NR1D1 Inhibition Enhances Autophagy and Mitophagy in Alzheimer's Disease Models

Alzheimer's disease (AD) is marked by extracellular beta- amyloid (A beta) plaques and intracellular Tau tangles, leading to progressive cognitive decline and neuronal dysfunction. Impaired autophagy, a process by which a cell breaks down and destroys damaged or abnormal proteins and other substances, contributes to AD progression. This study investigated Nuclear Receptor Subfamily 1 Group D Member 1 (NR1D1) as a potential therapeutic target for modulating autophagy. We show that NR1D1 depletion significantly enhances autophagic flux and mitophagy in human cell lines as well as wildtype and AD Caenorhabditis elegans (C. elegans) models.

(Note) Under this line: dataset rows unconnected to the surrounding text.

Fixpoint IsAncestorOfAny (blockHash : hash) (potentialDescendants : list hash) : topology bool :=
  match potentialDescendants with
  | [] => ret false
  | potentialDescendant :: rest =>
      let* isAncestorOf := dtm_IsAncestorOf blockHash potentialDescendant in
      if (isAncestorOf : bool) then ret true else IsAncestorOfAny blockHash rest
  end.

Fixpoint IsAnyAncestorOf (potentialAncestors : list hash) (blockHash : hash) : topology bool :=
  match potentialAncestors with
  | [] => ret false
  | potentialAncestor :: rest =>
      let* isAncestorOf := dtm_IsAncestorOf potentialAncestor blockHash in
      if (isAncestorOf : bool) then ret true else IsAnyAncestorOf rest blockHash
  end.

Definition IsInSelectedParentChainOf (blockHashA blockHashB : hash) : topology bool :=
  reachability (IsReachabilityTreeAncestorOf blockHashA blockHashB).

(** [for i, parentChild := range Children]: remove the first occurrence *)
Fixpoint removeFirst (child : hash) (children : list hash) : option (list hash) :=
  match children with
  | [] => None
  | c :: rest => if bool_decide (c = child) then Some rest else (c ::.) <$> removeFirst child rest
  end.

(** Remove the block from its current parents. *)
Fixpoint unlinkParents (blockHash : hash) (currentParents : list hash) : topology unit :=
  match currentParents with
  | [] => ret ()
  | currentParent :: rest =>
      let* parentRelations := BlockRelation currentParent in
      (match removeFirst blockHash (br_Children parentRelations) with
       | Some children =>
           StageBlockRelation currentParent {| br_Parents := br_Parents parentRelations; br_Children := children |}
       | None => ret ()
       end) ;;*
      unlinkParents blockHash rest
  end.

(** Add the block to the children of its new parents. *)
Fixpoint linkParents (blockHash : hash) (parentHashes : list hash) : topology unit :=
  match parentHashes with
  | [] => ret ()
  | parent :: rest =>
      let* parentRelations := BlockRelation parent in
      (if isHashInSlice blockHash (br_Children parentRelations) then ret ()
       else StageBlockRelation parent
              {| br_Parents := br_Parents parentRelations; br_Children := br_Children parentRelations ++ [blockHash] |}) ;;*
      linkParents blockHash rest
  end.

Definition SetParents (blockHash : hash) (parentHashes : list hash) : topology unit :=
  let* hasRelations := HasBlockRelation blockHash in
  (if (hasRelations : bool) then
     let* currentRelations := BlockRelation blockHash in
     unlinkParents blockHash (br_Parents currentRelations)
   else ret ()) ;;*
  linkParents blockHash parentHashes ;;*
  StageBlockRelation blockHash {| br_Parents := parentHashes; br_Children := [] |}.

(** [highHash == model.VirtualBlockHash] compares pointers; a hash that is not the
    shared value [VirtualBlockHash] never equals it, whatever its bytes, so the
    caller says which it is. *)
Definition ChildInSelectedParentChainOf (context highHash : hash) (isVirtual : bool) : topology hash :=
  let chain highHash :=
    let* isInSelectedParentChain := IsInSelectedParentChainOf context highHash in
    if (isInSelectedParentChain : bool) then reachability (FindNextAncestor highHash context)
    else fail ErrNotAncestor in
  if isVirtual then
    let* data := reachability (ghostdagData highHash) in
    if bool_decide (Some context = selectedParent data) then ret highHash
    else let* highHash := reachability (deref (selectedParent data)) in chain highHash
  else chain highHash.

(** ** The manager implements the interface *)
Definition as_interface (dtm : dagTopologyManager) : DAGTopologyManager :=
  {| Parents x := snd (dtm_Parents x dtm); IsAncestorOf a b := snd (dtm_IsAncestorOf a b dtm) |}.
End DagTopology.
Import DagTopology.
(* ===== verification/Ghostdag.v ===== *)
(** * GHOSTDAG (processes/ghostdagmanager)

    The manager's operations against the interface [DAGTopologyManager]: choosing a
    selected parent, collecting and ordering the merge set, and colouring it.  The
    operations but [GHOSTDAG] only read the data store [S]; a [KType] is a byte.

    [less] compares pointers: [chosenSelectedParent == blockHashB].  The two hashes it
    is given are at different positions of a list, so the comparison of values made
    here differs only for a hash that is listed twice, where both answers sort
    and select the same values. *)
From stdpp Require Import sorting.
From S2P Require Import Prelude Interval ReachabilityData Reachability ReachabilityTree ReachabilityAdd DagTopology Difficulty Externalapi Hashing Block.
Import Difficulty.
Local Open Scope Z_scope.
Local Open Scope prog_scope.

Abbreviation hash := (list Z) (only parsing).

Inductive ghostdagError :=
  | DagError (e : reachabilityError)
  | ErrAnticoneTooLarge
  | ErrNotInBlueSet.

(** ** The order of blocks *)

(** [bytes.Compare] *)
Fixpoint bytesCompare (a b : list Z) : comparison :=
  match a, b with
  | [], [] => Eq
  | [], _ :: _ => Lt
  | _ :: _, [] => Gt
  | x :: a, y :: b => match x ?= y with Eq => bytesCompare a b | c => c end
  end.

Our findings revealed that NR1D1 knockdown increased autophagy markers and activated the proteins Sirtuin 1 (SIRT1) and CTSB cathepsin B (Cathepsin B), both linked to autophagy function. In 5 familial AD mutations (5xFAD) mice, Nr1d1 knockdown restored the expression level of autophagy markers. C. elegans experiments revealed that depletion of the worm ortholog of NR1D1, nhr-85, improved neuronal mitophagy, enhanced associative memory in amyloid-beta models, and extended lifespan. These findings suggest NR1D1 as a promising therapeutic target for improving cellular autophagy mechanisms in AD.